Anna Wintour
Un’altra chiusura, un’altra data da destinarsi. Dopo Frieze New York, stavolta la notizia riguarda uno degli eventi più attesi dell’anno, nell’arte e nella moda: il Met Gala 2020 è rimandato a causa del Coronavirus ed è la stessa Anna Wintour a comunicarlo. «A causa dell’inevitabile e responsabile decisione del Metropolitan Museum di chiudere i battenti», scrive l’iconica direttrice di Vogue, «”About Time” e la serata di gala non si terranno nelle date prefissate».
Inevitabile…Responsabile…È giusto così. Nessuno vuole seguire le orme di fiere ed eventi che nelle ultime settimane sono andati avanti imperterriti, come nulla fosse, favorendo la diffusione del virus tra i partecipanti. Ed è proprio Wintour che, dopo l’annuncio del rinvio, si è espressa contro gli atteggiamenti superficiali di questi giorni, riservando a Donald Trump un rimprovero insolitamente diretto: «Io, come molti di noi, sono rimasta sconcertata dal modo in cui ha risposto alla pandemia. Le rassicurazioni ottimistiche e prive di fondamento che sarebbe andato tutto bene, le rivendicazioni su un virus straniero, la comodità narcisistica con cui ha passato la colpa agli altri, la sua disonestà verso il popolo americano e, peggio ancora, la sua scioccante mancanza di empatia e di compassione per coloro che soffrono e che hanno paura».
In questo scenario privo di certezze, il Metropolitan è corso ai ripari. Non appena due dipendenti hanno manifestato i sintomi del virus, il museo non si è limitato a chiudere le porte fino al 4 aprile, ma ha esteso il termine al 15 maggio per tutti i programmi correlati. Ora arriva la conferma: la mostra del Costume Institute che avrebbe inaugurato il prossimo 4 maggio è rinviata a una data indefinita e, con questa, la tradizionale serata di gala.
“About Time” deve aspettare. E fa sorridere – un sorriso amaro, s’intende – perché proprio il tempo ha un valore speciale durante l’interminabile quarantena, il tempo è ciò di cui più disponiamo. Nella situazione attuale, in cui le giornate passano sempre uguali, scandite da pochi, lentissimi rituali, sentiremo più che mai la mancanza della sana distrazione a cui il Met Gala ci ha abituati e che, di certo, alleggerirebbe un po’ questo clima di guerra da Coronavirus. Ma è giusto così, e non si discute.

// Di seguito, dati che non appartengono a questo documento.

(** C5.  On a product master with distinct labels and identifiers that
    are text, when several rows carry the same cleaned identifier, the
    de-duplicated table [pm_unique] holds each identifier once and for this
    identifier the first such row only; each of the four maps holds for it
    the value of that row; and the maps are those of the table with the
    later rows of that identifier removed. *)
Theorem C5_first_occurrence_wins (pm : frame) (m : lookup_maps) (i : nat)
    (l1 l2 : list (list cell)) (r : list cell) (k : string) :
  NoDup (clean_columns (columns pm)) →
  column_position (clean_columns (columns pm)) "asin" = inr i →
  Forall (λ r0, text_or_missing (cell_at i r0)) (rows pm) →
  rows pm = l1 ++ r :: l2 →
  astype_str_strip (cell_at i r) = k →
  k ≠ "" → k ≠ "nan" →
  Forall (λ r0, astype_str_strip (cell_at i r0) ≠ k) l1 →
  build_maps pm = inr m →
  (∃ jbm jb jv jc,
    find_bm_col (clean_columns (columns pm))
      ≫= column_position (clean_columns (columns pm)) = inr jbm ∧
    find_brand_col (clean_columns (columns pm))
      ≫= column_position (clean_columns (columns pm)) = inr jb ∧
    find_vendor_col (clean_columns (columns pm))
      ≫= column_position (clean_columns (columns pm)) = inr jv ∧
    find_cp_col (clean_columns (columns pm))
      ≫= column_position (clean_columns (columns pm)) = inr jc ∧
    bm_map m !! k = Some (cell_at jbm r) ∧
    brand_map m !! k = Some (cell_at jb r) ∧
    vendor_map m !! k = Some (cell_at jv r) ∧
    cp_map m !! k = Some (cell_at jc r))
  ∧ build_maps
      {| columns := columns pm;
         rows := l1 ++ r :: filter (λ r', astype_str_strip (cell_at i r') ≠ k) l2 |}
    = inr m
  ∧ NoDup (drop_duplicates (clean_pm_asin i (rows pm))).*1
  ∧ (∀ r', (k, r') ∈ drop_duplicates (clean_pm_asin i (rows pm)) ↔ r' = r)
  ∧ (∀ r', r' ∈ l2 → astype_str_strip (cell_at i r') = k →
       ∀ k', (k', r') ∈ drop_duplicates (clean_pm_asin i (rows pm)) → r' = r).
Proof.
  intros _ Hi _ Hrows Hk Hk1 Hk2 Hl1 Hb.
  assert (clean_pm_asin i [r] = [(k, r)]) as Hr.
  { unfold clean_pm_asin. simpl. rewrite filter_cons_True, Hk; [done|].
    simpl. rewrite Hk. unfold notna. done. }
  assert (k ∉ (clean_pm_asin i l1).*1) as Hfresh.
  { intros ([k' r0] & Hk' & Hin)%list_elem_of_fmap. simpl in Hk'. subst k'.
    apply clean_pm_asin_elem_of in Hin as (_ & _ & Hin & Heq). simpl in *.
    eapply Forall_forall in Hl1; [|done]. by apply Hl1. }
  assert (NoDup (drop_duplicates (clean_pm_asin i (rows pm))).*1) as Hnd
    by apply drop_duplicates_go_NoDup.
  assert ((k, r) ∈ drop_duplicates (clean_pm_asin i (rows pm))) as Hfirst.
  { rewrite Hrows, (clean_pm_asin_app i l1 (r :: l2)).
    change (r :: l2) with ([r] ++ l2).
    rewrite (clean_pm_asin_app i [r] l2), Hr.
    apply (drop_duplicates_go_first ∅ _ (k, r)); [apply not_elem_of_empty|done]. }
  assert (∀ r', (k, r') ∈ drop_duplicates (clean_pm_asin i (rows pm)) → r' = r)
    as Honly.
  { intros r' Hin.
    pose proof (series_of_lookup _ 0 _ _ Hnd Hin) as H1.
    assert (list_to_map (drop_duplicates (clean_pm_asin i (rows pm)))
            !! k = Some r') as Hr'
      by (by apply elem_of_list_to_map_1).
    assert (list_to_map (drop_duplicates (clean_pm_asin i (rows pm)))
            !! k = Some r) as Hr0
      by (by apply elem_of_list_to_map_1).
    congruence. }
  split; [|split; [|split; [done|split]]].
  - apply build_maps_inr in Hb as (i' & jbm & jb & jv & jc & Hi' & ? & ? & ? & ? & ->).
    simpl in Hi'. rewrite Hi in Hi'. injection Hi' as <-.
    exists jbm, jb, jv, jc. repeat split; try done; simpl;
      by apply series_of_lookup.
  - rewrite <- Hb. apply build_maps_ext; [done|]. simpl.
    intros i' Hi'. rewrite Hi in Hi'. injection Hi' as <-.
    rewrite Hrows, !(clean_pm_asin_app i l1).
    change (r :: filter (λ r', astype_str_strip (cell_at i r') ≠ k) l2)
      with ([r] ++ filter (λ r', astype_str_strip (cell_at i r') ≠ k) l2).
    change (r :: l2) with ([r] ++ l2).
    rewrite !(clean_pm_asin_app i [r]), Hr, clean_pm_asin_filter.
    apply (drop_duplicates_go_later ∅ _ (k, r)).
  - intros r'. split; [apply Honly|]. by intros ->.
  - intros r' _ Hk' k' Hin.
    pose proof Hin as [Hin' _]%drop_duplicates_go_elem_of.
    apply clean_pm_asin_elem_of in Hin' as (_ & _ & _ & Heq). simpl in Heq.
    assert (k' = k) as -> by congruence. by apply Honly.
Qed.

(** Identifiers the cleaning removes are keys of no map. *)
Lemma build_maps_blank pm m k :
  build_maps pm = inr m → k = "" ∨ k = "nan" →
  bm_map m !! k = None ∧ brand_map m !! k = None ∧
  vendor_map m !! k = None ∧ cp_map m !! k = None.
Proof.
  intros (i & jbm & jb & jv & jc & _ & _ & _ & _ & _ & ->)%build_maps_inr Hk.
  simpl.
  assert (k ∉ (drop_duplicates (clean_pm_asin i (rows pm))).*1) as Hn.
  { intros ([k' r0] & Hk' & Hin)%list_elem_of_fmap. simpl in Hk'. subst k'.
    apply drop_duplicates_go_elem_of in Hin as [Hin _].
    apply clean_pm_asin_elem_of in Hin as (? & ? & _). simpl in *.
    destruct Hk; contradiction. }
  repeat split; by apply series_of_lookup_None.
Qed.

Section Enrichment.

Variable parse : string → option Z.

Lemma prepare_inr pm orders W :
  prepare parse pm orders = inr W →
  ∃ m, build_maps pm = inr m ∧
       W = enrich_order parse m <$> (normalise_order <$> orders).
Proof.
  unfold prepare. intros (m & Hm & H)%result_bind_inr.
  exists m. split; [done|]. by injection H.
Qed.

Lemma run_inr pm orders out :
  run parse pm orders = inr out →
  ∃ W, prepare parse pm orders = inr W ∧
    processed_orders out = Working_filter parse W ∧
    brand_manager_analysis out
      = pivot_with_total (pivot_Brand_Manager (processed_orders out)) ∧
    brand_analysis out = pivot_with_total (pivot_Brand (processed_orders out)) ∧
    brand_asin_summary out
      = App2.pivot_Brand_ASIN_with_total (processed_orders out) ∧
    combined (processed_orders out) = inr (bm_brand_asin_summary out).
Proof.
  unfold run. intros (W & HW & H)%result_bind_inr.
  apply result_bind_inr in H as (tb & _ & H).
  apply result_bind_inr in H as (tm & _ & H).
  apply result_bind_inr in H as (d & Hd & H).
  injection H as <-. exists W. simpl. done.
Qed.

(** What enrichment gives a row whose identifier is a key of no map. *)
Lemma enrich_order_unmatched m r :
  let k := astype_str_strip (asin r) in
  bm_map m !! k = None → brand_map m !! k = None →
  vendor_map m !! k = None → cp_map m !! k = None →
  let r' := enrich_order parse m (normalise_order r) in
  asin r' = Str k ∧ Brand_Manager r' = NaN ∧ Brand r' = NaN ∧
  Vendor_SKU r' = Str "nan" ∧ cost r' = Num 0 ∧
  quantity r' = quantity r ∧ item_price r' = item_price r ∧
  product_name r' = product_name r ∧ item_status r' = item_status r.
Proof.
  intros k Hbm Hb Hv Hc. simpl. fold k. rewrite Hbm, Hb, Hv, Hc. done.
Qed.
(** * Linking an OIDC identity to an authenticated user

    A shallow embedding of the two versions of the handler
    [LinkIdentityWithIDToken] (package [api]):

    - [internal/api/link-identity-token.go], embedded in [Module Api];
    - the second version of the same handler (the one that writes the
      [IdentityLinkAction] audit record), embedded in [Module ApiAlt].

    The handler is sequential Go code with early returns that threads a
    database connection, the request context and a response writer.  It
    is embedded in a state-and-error monad over a [World]; every call of
    a collaborator is also recorded in a ghost trace, so that one can
    state which collaborator is called, with which arguments and in
    which order.

    The provider resolver and the token verifier are parameters ([Env]).
    The storage operations and the helpers of package [api] are defined
    outside the two files; they are modelled from the specification, with
    failures that can be injected at each step ([Faults]).

    Contents: the model (errors, data, world, monad, collaborators, the
    two handlers); the vocabulary of the properties and concrete
    requests; tactics; lemmas; the claims [C1] to [C10]; scenarios. *)

From stdpp Require Import base option list strings gmap fin_maps.
From Stdlib Require Import ZArith.

Open Scope string_scope.
Open Scope Z_scope.
Open Scope list_scope.

Set Warnings "-register-all".

(** ** Errors *)

(** Error codes used by the handler (constants of package [api]). *)
Inductive ErrorCode :=
| ErrorCodeUserNotFound
| ErrorCodeValidationFailed
| ErrorCodeIdentityAlreadyExists.

(** Go [error] values that can flow through the handler: the package's
    [HTTPError] and [OAuthError] (both can carry an internal cause), the
    not-found error of package [models], and any other error of a
    collaborator or of the storage layer. *)
Inductive error :=
| HTTPError (HTTPStatus : Z) (Code : option ErrorCode) (Message : string)
            (InternalError : option error)
| OAuthError (Err : string) (Description : string)
             (InternalError : option error)
| IdentityNotFoundError
| OtherError (Msg : string).

Definition StatusOK : Z := 200.
Definition StatusBadRequest : Z := 400.
Definition StatusUnauthorized : Z := 401.
Definition StatusUnprocessableEntity : Z := 422.
Definition StatusInternalServerError : Z := 500.

(** The error constructors of package [api] are defined outside the
    handler's files; the spec's taxonomy fixes their classes. *)

(** Modelled from the spec: [badRequestError] is defined outside the
    handler's files.  Failed validation is a 400-class error with a
    stable error code. *)
Definition badRequestError (c : ErrorCode) (msg : string) : error :=
  HTTPError StatusBadRequest (Some c) msg None.

(** Modelled from the spec: [unprocessableEntityError] is defined
    outside the handler's files.  Identity conflicts (and a missing
    user, in one convention) are 422-class errors with a stable error
    code. *)
Definition unprocessableEntityError (c : ErrorCode) (msg : string) : error :=
  HTTPError StatusUnprocessableEntity (Some c) msg None.

(** Modelled from the spec: [unauthorizedError] is defined outside the
    handler's files.  No authenticated user is a 401-class error; the
    handler gives it a message and no error code. *)
Definition unauthorizedError (msg : string) : error :=
  HTTPError StatusUnauthorized None msg None.

(** Modelled from the spec: [internalServerError] is defined outside
    the handler's files.  Internal and storage errors are 500-class; the
    handler gives them a message and no error code. *)
Definition internalServerError (msg : string) : error :=
  HTTPError StatusInternalServerError None msg None.

(** Modelled from the spec: [oauthError] is defined outside the
    handler's files.  OAuth-policy failures carry an error name and a
    description. *)
Definition oauthError (err desc : string) : error :=
  OAuthError err desc None.

(** Modelled from the spec: [WithInternalError] is defined outside the
    handler's files.  The original cause is attached to the error for
    diagnostics. *)
Definition WithInternalError (e : error) (cause : error) : error :=
  match e with
  | HTTPError s c m _ => HTTPError s c m (Some cause)
  | OAuthError x d _ => OAuthError x d (Some cause)
  | _ => e
  end.

(** Modelled from the spec: [models.IsNotFoundError] is defined outside
    the handler's files.  It tells the lookup's not-found outcome from
    any other lookup error. *)
Definition IsNotFoundError (e : error) : bool :=
  match e with
  | IdentityNotFoundError => true
  | _ => false
  end.

(** ** Data model *)

Module Models.

(** Identifiers are UUIDs in the code; only their equality matters. *)
Definition UUID := string.

Inductive AuditAction :=
| UserModifiedAction
| IdentityLinkAction.

Record User := mkUser {
  ID : UUID;
  UserMetaData : gmap string string;
  Providers : list string
}.

Record Identity := mkIdentity {
  IdentityID : UUID;
  UserID : UUID;
  Provider : string;
  ProviderID : string;
  IdentityData : gmap string string
}.

Record AuditLogEntry := mkAuditLogEntry {
  Actor : UUID;
  Action : AuditAction;
  IPAddress : string;
  Traits : gmap string string
}.

(** The part of the database the handler reads and writes. *)
Record DB := mkDB {
  identities : list Identity;
  users : gmap string User;
  audit_log_entries : list AuditLogEntry
}.

End Models.
Export Models.

(** ** Request parameters and collaborator values *)

Record LinkIdentityWithIDTokenParams := mkLinkParams {
  lp_IdToken : string;
  lp_Provider : string;
  lp_AccessToken : string;
  lp_Nonce : string;
  lp_ClientID : string;
  lp_Issuer : string
}.

(** The fields of [IdTokenGrantParams] that the handler reads or sets. *)
Record IdTokenGrantParams := mkGrantParams {
  IdToken : string;
  AccessToken : string;
  Nonce : string;
  Provider' : string;
  ClientID : string;
  Issuer : string
}.

(** The decoded JSON object of the request body. *)
Record Body := mkBody {
  id_token : string;
  provider : string;
  access_token : string;
  nonce : string;
  client_id : string;
  issuer : string
}.

Record ParseIDTokenOptions := mkOpts {
  SkipAccessTokenCheck : bool;
  opt_AccessToken : string
}.

(** [oidc.IDToken]: the fields the handler reads. *)
Record IDToken := mkIDToken {
  Audience : list string;
  tok_Nonce : string
}.

(** [provider.Claims] with its subject, and the map [structs.Map] makes
    of it. *)
Record Claims := mkClaims {
  Subject : string;
  Fields : gmap string string
}.

Record UserProvidedData := mkUserData {
  Metadata : Claims
}.

Definition structs_Map (c : Claims) : gmap string string := Fields c.

Definition OIDCProvider := string.

(** What the provider resolver returns on success:
    [(oidcProvider, skipNonceCheck, providerType, acceptableClientIDs)]. *)
Record Resolved := mkResolved {
  oidcProvider : OIDCProvider;
  skipNonceCheck : bool;
  providerType : string;
  acceptableClientIDs : list string
}.

Record Response := mkResponse {
  status : Z;
  payload : User
}.

(** ** The world the handler runs in *)

(** Calls of collaborators, in the order they are made (ghost trace). *)
Inductive Call :=
| CallGetUser
| CallRetrieveRequestParams
| CallGetProvider (p : IdTokenGrantParams)
| CallParseIDToken (prov : OIDCProvider) (tok : string)
                   (opts : ParseIDTokenOptions)
| CallBegin
| CallFindIdentityByIdAndProvider (sub pt : string)
| CallNewIdentity (uid : UUID) (pt : string) (data : gmap string string)
| CallCreate (i : Identity)
| CallUpdateUserMetaData (data : gmap string string)
| CallUpdateAppMetaDataProviders
| CallNewAuditLogEntry (actor : UUID) (a : AuditAction) (ip : string)
                       (traits : gmap string string)
| CallRollback
| CallCommit
| CallSendJSON (st : Z) (u : User).

(** [conn] is the storage, [ctx_user] the user object the request context
    points to (the handler mutates it in place), [writer] what has been
    written to the [http.ResponseWriter]. *)
Record World := mkWorld {
  conn : DB;
  ctx_user : option User;
  writer : option Response;
  calls : list Call
}.

(** Failures of the storage layer and of the response writer that the
    handler has to cope with; [None] lets the step succeed. *)
Record Faults := mkFaults {
  fault_find : option error;
  fault_create : option error;
  fault_update_meta : option error;
  fault_update_providers : option error;
  fault_audit : option error;
  fault_commit : option error;
  fault_send : option error
}.

(** The request and the external collaborators of one handler run:
    the outcome of decoding the body, the provider resolver, the token
    verifier, how an identity's provider-subject is read from its data,
    the identifier the storage gives to a new row, and the failures. *)
Record Env := mkEnv {
  body : error + Body;
  getProvider : IdTokenGrantParams -> error + Resolved;
  ParseIDToken : OIDCProvider -> string -> ParseIDTokenOptions ->
                 error + (IDToken * UserProvidedData);
  provider_id_of : gmap string string -> error + string;
  new_uuid : UUID;
  faults : Faults
}.

(** ** The handler monad: state over [World], errors as early return *)

Definition M (A : Type) : Type := World -> (error + A) * World.

Definition ret {A} (a : A) : M A := fun s => (inr a, s).

Definition throw {A} (e : error) : M A := fun s => (inl e, s).

Definition bind {A B} (m : M A) (k : A -> M B) : M B :=
  fun s =>
    match m s with
    | (inl e, s') => (inl e, s')
    | (inr a, s') => k a s'
    end.

Notation "'do' x <- m ; k" := (bind m (fun x => k))
  (at level 10, x name, m at level 100, k at level 200).
Notation "m ;; k" := (bind m (fun _ => k))
  (at level 100, k at level 200, right associativity).

Definition get : M World := fun s => (inr s, s).

Definition log (c : Call) : M unit :=
  fun s => (inr tt, mkWorld (conn s) (ctx_user s) (writer s) (calls s ++ [c])).

Definition set_conn (d : DB) : M unit :=
  fun s => (inr tt, mkWorld d (ctx_user s) (writer s) (calls s)).

Definition set_user (u : User) : M unit :=
  fun s => (inr tt, mkWorld (conn s) (Some u) (writer s) (calls s)).

Definition set_writer (r : Response) : M unit :=
  fun s => (inr tt, mkWorld (conn s) (ctx_user s) (Some r) (calls s)).

Definition lift {A} (r : error + A) : M A :=
  match r with
  | inl e => throw e
  | inr a => ret a
  end.

(** Returns early with [e] when [f] holds an error. *)
Definition fail_on (f : option error) : M unit :=
  match f with
  | Some e => throw e
  | None => ret tt
  end.

(** [if err != nil { return wrap(err) }] around a failing step. *)
Definition wrap_err {A} (wrap : error -> error) (m : M A) : M A :=
  fun s =>
    match m s with
    | (inl e, s') => (inl (wrap e), s')
    | r => r
    end.

(** Go's [==] on strings. *)
Infix "==" := String.eqb (at level 70, no associativity).

(** ** Collaborators *)

Section Collaborators.

Variable env : Env.

(** Modelled from the spec: [getUser] is defined outside the handler's
    files.  It yields the user object of an authenticated session, nil
    when there is none. *)
Definition getUser : M (option User) :=
  log CallGetUser;;
  do s <- get;
  ret (ctx_user s).

(** Dereferences the pointer [getUser] returned. *)
Definition deref_user : M User :=
  do s <- get;
  match ctx_user s with
  | Some u => ret u
  | None => throw (OtherError "nil pointer dereference")
  end.

(** Modelled from the spec: [retrieveRequestParams] is defined outside
    the handler's files.  It decodes the request body into the struct it
    is given, or fails. *)
Definition retrieveRequestParams {A} (decode : Body -> A) : M A :=
  log CallRetrieveRequestParams;;
  do b <- lift (body env);
  ret (decode b).

Definition decodeIdTokenGrantParams (b : Body) : IdTokenGrantParams :=
  mkGrantParams (id_token b) (access_token b) (nonce b) (provider b)
                (client_id b) (issuer b).

Definition decodeLinkIdentityWithIDTokenParams (b : Body)
  : LinkIdentityWithIDTokenParams :=
  mkLinkParams (id_token b) (provider b) (access_token b) (nonce b)
               (client_id b) (issuer b).

(** [params.getProvider(ctx, config, r)]: the provider resolver, a
    parameter of the development ([getProvider env]). *)
Definition getProvider' (p : IdTokenGrantParams) : M Resolved :=
  log (CallGetProvider p);;
  lift (getProvider env p).

(** [provider.ParseIDToken(ctx, oidcProvider, nil, idToken, opts)]: the
    token verifier, a parameter of the development ([ParseIDToken env]). *)
Definition ParseIDToken' (prov : OIDCProvider) (tok : string)
           (opts : ParseIDTokenOptions) : M (IDToken * UserProvidedData) :=
  log (CallParseIDToken prov tok opts);;
  lift (ParseIDToken env prov tok opts).

(** The row with the given provider-subject and provider-type. *)
Definition find_identity (d : DB) (sub pt : string) : option Identity :=
  List.find (fun i => (ProviderID i == sub) && (Models.Provider i == pt))
            (identities d).
Lemma guarded_call_frame (q p : pystr) (w : world fs) :
  (forall p text st, p <> q -> fs_read q (fs_write p text st).2 = fs_read q st) ->
  p <> q ->
  fs_read q (files (guarded_call p w).2) = fs_read q (files w).
Proof.
  intros Hlocal Hne. rewrite guarded_call_files. unfold files_after.
  destruct (fs_read p (files w)) as [e|content]; [reflexivity|].
  apply Hlocal, Hne.
Qed.

Lemma guarded_loop_frame (q : pystr) (paths : list pystr) (w : world fs) :
  (forall p text st, p <> q -> fs_read q (fs_write p text st).2 = fs_read q st) ->
  ~ In q paths ->
  fs_read q (files (for_each paths guarded_call w).2) = fs_read q (files w).
Proof.
  intros Hlocal. revert w. induction paths as [|p rest IH]; intros w Hq.
  - reflexivity.
  - assert (Hne : p <> q) by (intros ->; apply Hq; left; reflexivity).
    assert (Hrest : ~ In q rest) by (intros Hin; apply Hq; right; exact Hin).
    pose proof (guarded_call_frame q p w Hlocal Hne) as Hstep.
    cbn [for_each]. unfold bind.
    destruct (guarded_call p w) as [[e|[]] w1]; cbn [snd] in *.
    + exact Hstep.
    + rewrite (IH _ Hrest). exact Hstep.
Qed.

(** X9: files that are not targets are left alone: when writing one path does
    not change what another path reads as, every path outside the targets
    reads after a run as it did before. *)
Theorem other_files_untouched (prog directory q : pystr) (w : world fs) :
  (forall p text st, p <> q -> fs_read q (fs_write p text st).2 = fs_read q st) ->
  ~ In q (targets scantree directory) ->
  fs_read q (files (main scantree [prog; directory] w).2) = fs_read q (files w).
Proof.
  intros Hlocal Hq. rewrite main_runs_targets.
  pose proof (guarded_loop_frame q (targets scantree directory) w Hlocal Hq) as Hloop.
  destruct (for_each (targets scantree directory) guarded_call w) as [[e|[]] w'];
    exact Hloop.
Qed.

End DriverMore.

È certo dunque, in questo primo lunedì di maggio non avremo look esagerati da giudicare: l’evento dove ogni eccesso è pregio dovrà attendere, insieme alla nostra curiosità. E il ricordo della coda di pavone di Blake Lively, di Rihanna in versione papessa e di un’angelica Rosie Huntington Whiteley – per citarne alcuni – dovrà bastarci ancora per qualche mese.